Hemen belirtmelidir ki usul hukukumuzda yetki, bir davaya hangi yerdeki hüküm (hukuk) mahkemesi tarafından bakılacağını ortaya koyan bir kavramdır. Her mahkemenin yargı yetkisi, belli bir coğrafi bölge ile sınırlı olup, buna o mahkemenin yargı çevresi denir. Bu yargı çevresinin sınırları, idari teşkilat sınırlarına göre belirlenir. İlçe asliye ve sulh mahkemelerinin yargı çevresi bulundukları ilçenin; il merkezindeki asliye mahkemesinin yargı çevresi ise, merkez ilçenin; sınırları içinde kalan bölgeyi kapsamaktadır.
Mahkemelerin yetkileri kanunla düzenlenir (Anayasa md.142). Hiç kimse, kanunen tabi olduğu (kanunla yetkili kılınan) mahkemeden başka bir mahkeme önüne çıkarılamaz(Anayasa md. 37).
Yetki kuralları, bütün davalar ve bazı davalar için olmak üzere ikiye ayrılır:
Bunlardan kural olarak bütün davalar için uygulanan yetki kuralına, genel yetki kuralı ve bu mahkemeye de genel yetkili mahkeme denir. Genel yetkili mahkeme, davalının ikametgahındaki mahkemedir. Her dava, (kanunda aksine hüküm bulunmadıkça) açıldığı tarihte davalının ikametgahı sayılan yer mahkemesinde görülür (1086 sayılı Hukuk Usulü Muhakemeleri Kanunu-HUMK-.md.9, I, c. 1 ).
Bundan başka, bazı davalar için davalının ikametgâhı mahkemesi yanında, başka yer mahkemeleri de yetkili kılınmıştır. Örneğin, sözleşmeden doğan davalarda, sözleşmenin ifa edildiği veya davalı ya da vekilinin dava tarihinde orada bulunması kaydıyla, sözleşmenin yapıldığı yerdeki mahkeme de yetkilidir (HUMK.md.10). İşte bazı dava veya dava çeşitleri için kabul edilen bu istisnai nitelikteki yetki kurallarına özel yetki kuralları denilmektedir.

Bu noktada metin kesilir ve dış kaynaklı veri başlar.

(** * acloud: remote command execution over SSH, and creator dispatch

    A shallow embedding of [internal/lib/ssh.py] (the functions [_SshCall],
    [_SshLogOutput], [ShellCmdWithRetry] and the classes [IP] and [Ssh]) and of
    [GetAvdCreatorClass] from [create/create.py].

    Python code that raises keeps the effects it had before raising, so the
    computations below live in a state monad whose result says how the call
    ended: the state is returned on both paths.  The operating system is an
    oracle [os] telling how the n-th spawned process behaves; everything the
    code does to the outside (logging, printing, spawning, arming a timer,
    sleeping) is appended to a trace. *)

From Stdlib Require Import String Ascii List ZArith Lia Bool Arith Sorted.
Import ListNotations.

Local Open Scope string_scope.
Local Open Scope list_scope.
Local Open Scope Z_scope.

(** ** Python values *)

(** The character [chr(34)]. *)
Definition dquote : string := String (ascii_of_nat 34) EmptyString.

(** Truth value of [None] or a [str]: only a nonempty string is true. *)
Definition truthy (v : option string) : bool :=
  match v with
  | Some (String _ _) => true
  | _ => false
  end.

(** [a or b] on such values. *)
Definition py_or (a b : option string) : option string :=
  if truthy a then a else b.

(** Truth value of [None] or an [int] (the [timeout] arguments). *)
Definition truthy_int (v : option Z) : bool :=
  match v with
  | Some z => negb (z =? 0)
  | None => false
  end.

(** ["%s" % v] for [None] or a [str]. *)
Definition str_of (v : option string) : string :=
  match v with
  | Some s => s
  | None => "None"
  end.

(** [bool(s)] for a [str]. *)
Definition nonempty (s : string) : bool :=
  match s with
  | EmptyString => false
  | String _ _ => true
  end.

(** Whitespace as [str.strip()] sees it: space, and chr(9) to chr(13). *)
Definition is_space (c : ascii) : bool :=
  let n := nat_of_ascii c in
  ((n =? 32) || ((9 <=? n) && (n <=? 13)))%nat.

Fixpoint lstrip (s : string) : string :=
  match s with
  | EmptyString => EmptyString
  | String c r => if is_space c then lstrip r else s
  end.

Fixpoint string_rev (s : string) : string :=
  match s with
  | EmptyString => EmptyString
  | String c r => string_rev r ++ String c EmptyString
  end.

Kural olarak, özel yetki genel yetkiyi kaldırmaz, yani onunla birlikte uygulanır; dolayısıyla, sözleşmeden doğan davalar davalının ikametgahındaki mahkemede açılabileceği gibi sözleşmenin ifa edildiği veya davalı ya da vekilinin dava tarihinde orada bulunması kaydıyla, sözleşmenin yapıldığı yerdeki mahkemelerden birinde açılabilir.

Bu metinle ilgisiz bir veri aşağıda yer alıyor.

Inductive json : Type :=
| JNull
| JBool (b : bool)
| JInt (z : Z)
| JStr (s : string)
| JList (l : list json)
| JObj (fields : list (string * json)).

(** An f-string: literal text and interpolated values ([str()] of each). *)
Inductive part : Type :=
| Lit (s : string)
| Val (v : json).

Definition message := list part.

Inductive exn : Type :=
| SynologyPhotoError (msg : message)
| KeyError (key : json)
| TypeError (what : string)
| AttributeError (what : string)
| JSONDecodeError
| RequestException (what : string)
| OSError (path : string)
| RecursionError
| SystemExit (code : Z).

(** [except Exception] catches everything but [SystemExit]. *)
Definition is_Exception (e : exn) : bool :=
  match e with SystemExit _ => false | _ => true end.

(** [str(e)]; the library's own errors carry their f-string. *)
Definition exn_str (e : exn) : message :=
  match e with
  | SynologyPhotoError m => m
  | KeyError k => [Val k]
  | TypeError s | AttributeError s | RequestException s => [Lit s]
  | JSONDecodeError => [Lit "Expecting value"]
  | OSError p => [Lit "cannot write "; Val (JStr p)]
  | RecursionError => [Lit "maximum recursion depth exceeded"]
  | SystemExit c => [Val (JInt c)]
  end.

(** Python truth value of a decoded JSON value ([not x]). *)
Definition truthy (v : json) : bool :=
  match v with
  | JNull => false
  | JBool b => b
  | JInt z => negb (Z.eqb z 0)
  | JStr s => negb (String.eqb s EmptyString)
  | JList l => match l with [] => false | _ => true end
  | JObj f => match f with [] => false | _ => true end
  end.

(** [v[k]] with a string key. *)
Definition lookup_key (v : json) (k : string) : exn + json :=
  match v with
  | JObj fs =>
      match find (fun kv => String.eqb (fst kv) k) fs with
      | Some kv => inr (snd kv)
      | None => inl (KeyError (JStr k))
      end
  | JList _ => inl (TypeError "list indices must be integers or slices, not str")
  | JStr _ => inl (TypeError "string indices must be integers")
  | _ => inl (TypeError "object is not subscriptable")
  end.

(** [for x in v]: a list yields its elements, a dict its keys, a string
    its characters. *)
Definition iter_json (v : json) : exn + list json :=
  match v with
  | JList l => inr l
  | JObj fs => inr (map (fun kv => JStr (fst kv)) fs)
  | JStr s => inr (map (fun c => JStr (String c EmptyString)) (list_ascii_of_string s))
  | _ => inl (TypeError "object is not iterable")
  end.

(** [v == s] for a Python string [s]: only an equal [str] compares equal. *)
Definition py_eq_str (v : json) (s : string) : bool :=
  match v with JStr s' => String.eqb s' s | _ => false end.

(** ** json.dumps *)

Definition string_of_Z (z : Z) : string := NilZero.string_of_int (Z.to_int z).

Definition chr (n : nat) : string := String (ascii_of_nat n) EmptyString.

Definition hex_digit (n : nat) : string :=
  if Nat.ltb n 10 then chr (48 + n) else chr (87 + n).

(** [py_encode_basestring_ascii] (ensure_ascii=True) on one character. *)
Definition escape_char (c : ascii) : string :=
  let n := nat_of_ascii c in
  if Nat.eqb n 34 then chr 92 ++ chr 34
  else if Nat.eqb n 92 then chr 92 ++ chr 92
  else if Nat.eqb n 8 then chr 92 ++ "b"
  else if Nat.eqb n 12 then chr 92 ++ "f"
  else if Nat.eqb n 10 then chr 92 ++ "n"
  else if Nat.eqb n 13 then chr 92 ++ "r"
  else if Nat.eqb n 9 then chr 92 ++ "t"
  else if andb (Nat.leb 32 n) (Nat.leb n 126) then String c EmptyString
  else chr 92 ++ "u00" ++ hex_digit (Nat.div n 16) ++ hex_digit (Nat.modulo n 16).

1086 sayılı Hukuk Usulü Muhakemeleri Kanunu (HUMK)’nun 10.maddesi, sözleşmeden doğan davalara ilişkin özel yetki kurallarını düzenlemektedir.
Anılan maddede geçen “sözleşme”den maksat, konusu malvarlığı (mamelek) hakkı olan borçlar hukukuna ilişkin sözleşmelerdir (satış, karz, hizmet, kira, istisna ve vekâlet sözleşmelerinden doğan davalar gibi…).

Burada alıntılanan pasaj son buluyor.